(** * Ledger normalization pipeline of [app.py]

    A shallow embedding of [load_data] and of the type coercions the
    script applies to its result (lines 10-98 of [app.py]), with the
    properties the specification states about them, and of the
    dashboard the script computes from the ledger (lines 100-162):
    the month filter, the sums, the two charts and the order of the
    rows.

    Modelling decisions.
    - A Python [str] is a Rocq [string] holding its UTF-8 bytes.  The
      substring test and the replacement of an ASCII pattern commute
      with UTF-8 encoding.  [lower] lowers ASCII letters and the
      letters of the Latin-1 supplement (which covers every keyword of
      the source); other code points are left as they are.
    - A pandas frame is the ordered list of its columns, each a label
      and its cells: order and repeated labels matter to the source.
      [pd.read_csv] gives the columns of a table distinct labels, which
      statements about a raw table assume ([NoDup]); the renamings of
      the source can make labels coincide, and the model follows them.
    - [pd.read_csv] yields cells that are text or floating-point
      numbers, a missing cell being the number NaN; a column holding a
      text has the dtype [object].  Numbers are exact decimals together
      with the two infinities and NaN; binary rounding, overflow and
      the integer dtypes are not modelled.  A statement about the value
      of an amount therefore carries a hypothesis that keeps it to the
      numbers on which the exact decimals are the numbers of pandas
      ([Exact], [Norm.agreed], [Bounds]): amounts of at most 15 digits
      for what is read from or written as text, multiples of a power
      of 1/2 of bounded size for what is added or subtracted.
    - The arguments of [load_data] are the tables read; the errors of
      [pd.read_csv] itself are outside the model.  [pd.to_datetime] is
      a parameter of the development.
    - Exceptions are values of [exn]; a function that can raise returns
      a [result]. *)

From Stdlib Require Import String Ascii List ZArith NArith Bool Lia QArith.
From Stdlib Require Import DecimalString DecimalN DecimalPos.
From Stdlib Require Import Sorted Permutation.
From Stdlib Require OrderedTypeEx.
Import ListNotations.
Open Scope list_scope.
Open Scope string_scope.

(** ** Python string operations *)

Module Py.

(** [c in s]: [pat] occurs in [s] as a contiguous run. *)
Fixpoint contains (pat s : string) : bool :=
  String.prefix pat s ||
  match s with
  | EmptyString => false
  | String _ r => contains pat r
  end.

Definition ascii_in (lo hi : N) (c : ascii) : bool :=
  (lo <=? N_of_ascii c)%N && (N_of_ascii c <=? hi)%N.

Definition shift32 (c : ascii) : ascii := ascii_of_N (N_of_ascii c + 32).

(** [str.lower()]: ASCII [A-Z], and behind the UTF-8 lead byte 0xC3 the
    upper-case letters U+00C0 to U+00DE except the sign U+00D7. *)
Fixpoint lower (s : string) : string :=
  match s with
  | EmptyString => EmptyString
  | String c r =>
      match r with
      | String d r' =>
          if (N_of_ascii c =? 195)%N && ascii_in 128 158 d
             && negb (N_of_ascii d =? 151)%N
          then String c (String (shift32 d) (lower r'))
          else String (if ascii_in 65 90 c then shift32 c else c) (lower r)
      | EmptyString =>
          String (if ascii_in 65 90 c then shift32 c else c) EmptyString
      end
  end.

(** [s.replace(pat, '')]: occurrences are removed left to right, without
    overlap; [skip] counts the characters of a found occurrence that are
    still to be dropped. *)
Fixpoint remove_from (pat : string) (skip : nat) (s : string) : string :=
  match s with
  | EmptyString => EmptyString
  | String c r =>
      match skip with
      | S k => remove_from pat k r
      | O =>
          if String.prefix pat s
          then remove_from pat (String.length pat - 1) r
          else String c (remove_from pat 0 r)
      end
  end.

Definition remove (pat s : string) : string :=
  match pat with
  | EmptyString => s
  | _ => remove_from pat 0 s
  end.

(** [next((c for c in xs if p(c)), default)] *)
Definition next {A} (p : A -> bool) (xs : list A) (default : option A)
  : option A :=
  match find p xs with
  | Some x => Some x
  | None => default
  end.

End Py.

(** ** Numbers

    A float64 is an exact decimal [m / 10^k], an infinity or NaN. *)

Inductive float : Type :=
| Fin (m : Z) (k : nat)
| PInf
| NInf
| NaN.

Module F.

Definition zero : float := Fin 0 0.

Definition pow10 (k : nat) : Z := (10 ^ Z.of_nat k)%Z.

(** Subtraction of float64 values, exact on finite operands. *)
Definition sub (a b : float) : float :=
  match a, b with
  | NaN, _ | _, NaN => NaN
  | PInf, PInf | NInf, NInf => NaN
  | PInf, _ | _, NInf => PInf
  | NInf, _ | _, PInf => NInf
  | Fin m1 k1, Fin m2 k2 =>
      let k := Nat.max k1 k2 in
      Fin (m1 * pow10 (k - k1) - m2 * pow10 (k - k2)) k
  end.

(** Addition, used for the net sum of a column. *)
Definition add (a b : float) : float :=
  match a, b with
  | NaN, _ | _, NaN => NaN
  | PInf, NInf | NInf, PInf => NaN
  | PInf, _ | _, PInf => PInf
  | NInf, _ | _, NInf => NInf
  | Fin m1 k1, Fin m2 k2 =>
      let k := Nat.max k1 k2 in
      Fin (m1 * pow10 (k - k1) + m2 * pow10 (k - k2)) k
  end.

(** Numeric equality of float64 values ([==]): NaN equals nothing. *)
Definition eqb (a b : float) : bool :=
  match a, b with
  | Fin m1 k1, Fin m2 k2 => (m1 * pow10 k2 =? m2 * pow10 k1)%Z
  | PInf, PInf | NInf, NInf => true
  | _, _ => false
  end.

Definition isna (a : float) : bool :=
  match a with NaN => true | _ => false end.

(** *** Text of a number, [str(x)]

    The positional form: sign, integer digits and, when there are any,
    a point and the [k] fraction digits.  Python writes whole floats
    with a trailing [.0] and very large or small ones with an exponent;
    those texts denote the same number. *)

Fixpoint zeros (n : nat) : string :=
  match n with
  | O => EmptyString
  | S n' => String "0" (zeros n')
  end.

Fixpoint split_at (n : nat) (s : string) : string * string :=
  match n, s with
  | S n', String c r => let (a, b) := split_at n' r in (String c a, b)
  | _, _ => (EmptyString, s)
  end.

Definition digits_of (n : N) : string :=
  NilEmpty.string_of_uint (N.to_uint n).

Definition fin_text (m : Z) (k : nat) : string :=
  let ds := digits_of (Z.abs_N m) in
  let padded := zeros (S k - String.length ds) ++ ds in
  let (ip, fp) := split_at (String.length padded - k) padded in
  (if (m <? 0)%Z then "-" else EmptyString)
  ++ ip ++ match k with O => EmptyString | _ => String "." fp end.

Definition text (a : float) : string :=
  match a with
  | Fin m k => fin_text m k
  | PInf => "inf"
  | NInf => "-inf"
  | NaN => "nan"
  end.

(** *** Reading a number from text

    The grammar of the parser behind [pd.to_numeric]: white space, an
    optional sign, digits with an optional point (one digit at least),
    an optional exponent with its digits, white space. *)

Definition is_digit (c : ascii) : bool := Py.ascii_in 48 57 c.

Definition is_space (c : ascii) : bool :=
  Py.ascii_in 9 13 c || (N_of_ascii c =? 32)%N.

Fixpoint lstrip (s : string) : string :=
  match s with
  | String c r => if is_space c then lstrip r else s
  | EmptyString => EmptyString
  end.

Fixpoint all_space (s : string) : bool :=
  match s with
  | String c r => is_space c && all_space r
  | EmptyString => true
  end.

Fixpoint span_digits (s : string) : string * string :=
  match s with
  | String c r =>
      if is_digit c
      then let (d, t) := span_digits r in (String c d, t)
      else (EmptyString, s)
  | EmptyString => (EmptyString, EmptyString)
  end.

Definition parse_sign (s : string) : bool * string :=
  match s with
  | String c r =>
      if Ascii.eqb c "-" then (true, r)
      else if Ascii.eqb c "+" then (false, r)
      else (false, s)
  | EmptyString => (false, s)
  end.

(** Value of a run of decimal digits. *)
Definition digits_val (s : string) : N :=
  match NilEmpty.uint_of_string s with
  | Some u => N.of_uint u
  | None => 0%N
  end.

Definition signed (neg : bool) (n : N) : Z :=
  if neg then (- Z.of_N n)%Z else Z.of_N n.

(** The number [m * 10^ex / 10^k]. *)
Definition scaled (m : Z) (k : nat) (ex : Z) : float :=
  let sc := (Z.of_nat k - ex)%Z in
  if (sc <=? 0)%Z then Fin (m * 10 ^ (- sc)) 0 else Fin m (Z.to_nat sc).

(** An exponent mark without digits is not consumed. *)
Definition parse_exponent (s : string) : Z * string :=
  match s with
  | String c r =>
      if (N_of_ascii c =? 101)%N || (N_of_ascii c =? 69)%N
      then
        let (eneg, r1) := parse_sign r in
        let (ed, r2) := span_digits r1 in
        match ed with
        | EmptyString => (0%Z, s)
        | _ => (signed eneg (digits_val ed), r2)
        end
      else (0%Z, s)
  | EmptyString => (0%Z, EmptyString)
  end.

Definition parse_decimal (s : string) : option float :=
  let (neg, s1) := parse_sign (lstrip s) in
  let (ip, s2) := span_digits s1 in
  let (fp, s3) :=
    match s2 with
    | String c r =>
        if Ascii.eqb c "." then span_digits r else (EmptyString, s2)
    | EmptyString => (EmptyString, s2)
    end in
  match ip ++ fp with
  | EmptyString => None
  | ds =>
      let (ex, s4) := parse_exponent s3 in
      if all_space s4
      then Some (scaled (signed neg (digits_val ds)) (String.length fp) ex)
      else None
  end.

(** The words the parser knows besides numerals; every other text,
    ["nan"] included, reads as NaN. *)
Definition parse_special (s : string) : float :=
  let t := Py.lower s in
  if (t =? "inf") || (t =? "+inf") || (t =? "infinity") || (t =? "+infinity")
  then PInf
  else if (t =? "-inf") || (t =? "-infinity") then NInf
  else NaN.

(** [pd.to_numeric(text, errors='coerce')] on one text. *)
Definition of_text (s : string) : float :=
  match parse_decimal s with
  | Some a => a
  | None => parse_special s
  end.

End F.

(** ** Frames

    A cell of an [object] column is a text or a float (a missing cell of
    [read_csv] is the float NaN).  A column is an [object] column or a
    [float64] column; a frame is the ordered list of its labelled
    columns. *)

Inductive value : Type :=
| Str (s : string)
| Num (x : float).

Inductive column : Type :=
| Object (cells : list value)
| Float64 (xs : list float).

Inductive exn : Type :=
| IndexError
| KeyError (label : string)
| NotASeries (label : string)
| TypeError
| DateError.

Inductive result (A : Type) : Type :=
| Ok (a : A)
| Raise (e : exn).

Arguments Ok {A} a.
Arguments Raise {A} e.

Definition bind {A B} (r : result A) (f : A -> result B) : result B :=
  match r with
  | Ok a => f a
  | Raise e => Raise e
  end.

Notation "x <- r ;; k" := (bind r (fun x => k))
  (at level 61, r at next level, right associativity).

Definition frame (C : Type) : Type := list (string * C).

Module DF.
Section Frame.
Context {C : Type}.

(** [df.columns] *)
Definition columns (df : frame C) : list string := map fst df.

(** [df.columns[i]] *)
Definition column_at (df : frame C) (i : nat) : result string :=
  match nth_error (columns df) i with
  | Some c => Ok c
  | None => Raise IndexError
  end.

==

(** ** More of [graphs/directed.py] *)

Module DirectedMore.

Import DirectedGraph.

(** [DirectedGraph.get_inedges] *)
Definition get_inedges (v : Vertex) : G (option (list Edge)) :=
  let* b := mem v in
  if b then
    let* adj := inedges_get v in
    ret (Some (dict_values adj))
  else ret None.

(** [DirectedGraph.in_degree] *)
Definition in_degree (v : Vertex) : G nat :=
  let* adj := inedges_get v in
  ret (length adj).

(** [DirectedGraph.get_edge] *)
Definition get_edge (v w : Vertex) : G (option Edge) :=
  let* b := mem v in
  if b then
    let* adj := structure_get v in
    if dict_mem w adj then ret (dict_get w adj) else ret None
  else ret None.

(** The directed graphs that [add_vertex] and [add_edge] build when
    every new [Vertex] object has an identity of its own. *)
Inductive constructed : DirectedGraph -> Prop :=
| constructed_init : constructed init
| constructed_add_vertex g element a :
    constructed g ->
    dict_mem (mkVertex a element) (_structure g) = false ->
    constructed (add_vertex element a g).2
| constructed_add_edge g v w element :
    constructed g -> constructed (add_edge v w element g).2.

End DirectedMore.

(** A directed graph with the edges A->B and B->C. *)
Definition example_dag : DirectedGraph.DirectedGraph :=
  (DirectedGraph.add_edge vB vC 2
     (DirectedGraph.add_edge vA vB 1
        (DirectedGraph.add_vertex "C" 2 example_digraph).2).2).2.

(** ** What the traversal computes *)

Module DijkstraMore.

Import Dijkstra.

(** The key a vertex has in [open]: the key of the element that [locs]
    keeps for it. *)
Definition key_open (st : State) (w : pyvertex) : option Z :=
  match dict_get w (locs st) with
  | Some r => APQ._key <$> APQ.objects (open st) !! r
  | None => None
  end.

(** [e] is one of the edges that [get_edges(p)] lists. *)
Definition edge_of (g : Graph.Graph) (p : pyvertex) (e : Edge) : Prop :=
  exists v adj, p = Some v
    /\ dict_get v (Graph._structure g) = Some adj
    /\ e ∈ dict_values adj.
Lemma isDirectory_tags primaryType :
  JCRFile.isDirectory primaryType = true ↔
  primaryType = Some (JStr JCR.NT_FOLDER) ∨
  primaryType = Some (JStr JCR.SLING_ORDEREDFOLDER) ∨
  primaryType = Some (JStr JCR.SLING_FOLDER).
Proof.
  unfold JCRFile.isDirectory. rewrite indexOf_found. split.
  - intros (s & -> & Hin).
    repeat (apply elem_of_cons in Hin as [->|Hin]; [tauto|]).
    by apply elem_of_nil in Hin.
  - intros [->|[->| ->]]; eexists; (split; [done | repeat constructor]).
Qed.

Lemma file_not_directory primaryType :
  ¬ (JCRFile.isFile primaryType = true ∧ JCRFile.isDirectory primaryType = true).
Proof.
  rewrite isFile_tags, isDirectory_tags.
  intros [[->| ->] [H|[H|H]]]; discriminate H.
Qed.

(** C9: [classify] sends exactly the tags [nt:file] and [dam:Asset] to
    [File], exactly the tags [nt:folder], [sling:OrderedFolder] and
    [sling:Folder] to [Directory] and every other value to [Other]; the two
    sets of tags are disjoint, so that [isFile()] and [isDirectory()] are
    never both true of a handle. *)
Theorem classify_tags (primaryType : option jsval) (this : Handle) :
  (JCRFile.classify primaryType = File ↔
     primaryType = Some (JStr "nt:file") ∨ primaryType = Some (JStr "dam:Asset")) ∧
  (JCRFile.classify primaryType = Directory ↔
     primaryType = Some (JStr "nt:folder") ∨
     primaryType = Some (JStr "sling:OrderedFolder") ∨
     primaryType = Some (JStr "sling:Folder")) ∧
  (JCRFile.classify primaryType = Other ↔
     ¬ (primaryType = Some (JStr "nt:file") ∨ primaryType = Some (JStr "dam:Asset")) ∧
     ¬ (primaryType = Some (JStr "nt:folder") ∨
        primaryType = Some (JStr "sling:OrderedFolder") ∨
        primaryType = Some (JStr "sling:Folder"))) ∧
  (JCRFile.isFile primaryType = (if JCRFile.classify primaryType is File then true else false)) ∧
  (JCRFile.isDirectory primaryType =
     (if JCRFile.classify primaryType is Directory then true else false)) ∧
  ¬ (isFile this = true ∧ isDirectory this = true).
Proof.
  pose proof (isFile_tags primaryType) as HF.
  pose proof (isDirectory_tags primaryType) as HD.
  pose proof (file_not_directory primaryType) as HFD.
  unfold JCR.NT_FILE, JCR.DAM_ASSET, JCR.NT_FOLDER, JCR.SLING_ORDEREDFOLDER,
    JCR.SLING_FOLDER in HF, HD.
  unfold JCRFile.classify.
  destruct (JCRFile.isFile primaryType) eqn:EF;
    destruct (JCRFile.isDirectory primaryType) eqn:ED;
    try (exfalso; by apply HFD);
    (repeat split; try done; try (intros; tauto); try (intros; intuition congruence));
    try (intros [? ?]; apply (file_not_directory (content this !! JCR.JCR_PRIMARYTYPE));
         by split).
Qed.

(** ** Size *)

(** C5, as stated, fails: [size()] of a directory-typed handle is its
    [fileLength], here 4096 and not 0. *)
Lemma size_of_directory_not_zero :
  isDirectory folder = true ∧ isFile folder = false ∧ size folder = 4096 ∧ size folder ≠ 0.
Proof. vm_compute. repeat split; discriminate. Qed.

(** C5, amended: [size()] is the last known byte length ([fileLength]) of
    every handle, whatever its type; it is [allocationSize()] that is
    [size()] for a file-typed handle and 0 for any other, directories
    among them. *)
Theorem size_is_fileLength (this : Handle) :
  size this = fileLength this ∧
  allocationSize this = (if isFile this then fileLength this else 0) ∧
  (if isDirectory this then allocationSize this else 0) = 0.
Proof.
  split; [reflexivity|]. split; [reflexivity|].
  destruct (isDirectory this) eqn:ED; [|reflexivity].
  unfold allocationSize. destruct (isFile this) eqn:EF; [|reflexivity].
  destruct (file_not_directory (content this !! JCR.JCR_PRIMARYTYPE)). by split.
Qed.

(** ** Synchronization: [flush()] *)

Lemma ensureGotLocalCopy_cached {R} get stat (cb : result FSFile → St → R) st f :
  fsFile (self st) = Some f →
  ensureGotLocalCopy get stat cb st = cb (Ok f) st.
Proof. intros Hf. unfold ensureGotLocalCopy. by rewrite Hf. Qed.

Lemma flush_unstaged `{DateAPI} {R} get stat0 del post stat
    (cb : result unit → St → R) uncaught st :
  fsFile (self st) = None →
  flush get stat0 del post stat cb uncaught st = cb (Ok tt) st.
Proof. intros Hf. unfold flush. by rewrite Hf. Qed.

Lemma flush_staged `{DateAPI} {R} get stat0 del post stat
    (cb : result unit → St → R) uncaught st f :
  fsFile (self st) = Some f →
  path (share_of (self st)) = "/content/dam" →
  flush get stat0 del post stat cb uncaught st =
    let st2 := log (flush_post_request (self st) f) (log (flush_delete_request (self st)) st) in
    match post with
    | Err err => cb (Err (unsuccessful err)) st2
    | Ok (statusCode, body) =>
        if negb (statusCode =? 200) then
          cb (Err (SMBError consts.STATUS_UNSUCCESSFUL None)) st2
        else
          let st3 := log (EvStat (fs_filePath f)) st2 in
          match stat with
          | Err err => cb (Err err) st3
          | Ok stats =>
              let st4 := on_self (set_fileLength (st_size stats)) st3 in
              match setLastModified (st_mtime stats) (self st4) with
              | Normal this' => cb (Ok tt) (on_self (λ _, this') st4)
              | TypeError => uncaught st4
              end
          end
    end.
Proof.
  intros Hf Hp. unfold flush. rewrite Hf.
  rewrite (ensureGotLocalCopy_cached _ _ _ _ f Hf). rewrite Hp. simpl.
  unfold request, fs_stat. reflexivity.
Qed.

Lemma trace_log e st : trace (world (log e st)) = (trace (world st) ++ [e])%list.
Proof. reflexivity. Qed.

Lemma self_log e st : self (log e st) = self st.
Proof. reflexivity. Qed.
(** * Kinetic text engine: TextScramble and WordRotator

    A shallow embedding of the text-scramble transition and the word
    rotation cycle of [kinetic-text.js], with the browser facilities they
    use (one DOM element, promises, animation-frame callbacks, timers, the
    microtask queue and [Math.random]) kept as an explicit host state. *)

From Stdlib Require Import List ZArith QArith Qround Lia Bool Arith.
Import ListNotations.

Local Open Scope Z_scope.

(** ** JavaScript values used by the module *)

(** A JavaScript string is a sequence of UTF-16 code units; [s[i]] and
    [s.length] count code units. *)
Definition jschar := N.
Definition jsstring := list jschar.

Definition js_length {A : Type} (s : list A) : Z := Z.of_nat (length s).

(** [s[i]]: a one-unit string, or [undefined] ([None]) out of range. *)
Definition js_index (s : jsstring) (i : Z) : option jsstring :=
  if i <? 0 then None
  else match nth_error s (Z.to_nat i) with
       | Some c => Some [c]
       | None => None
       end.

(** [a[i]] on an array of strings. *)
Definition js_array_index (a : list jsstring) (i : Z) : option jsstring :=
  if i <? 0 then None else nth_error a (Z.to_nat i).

§ **WHAT YOU WILL DO**: Among the records, find all lines that include the string "tauto" and return them.

§ **TASK ANSWER**:
    repeat (apply elem_of_cons in Hin as [->|Hin]; [tauto|]).
    (repeat split; try done; try (intros; tauto); try (intros; intuition congruence));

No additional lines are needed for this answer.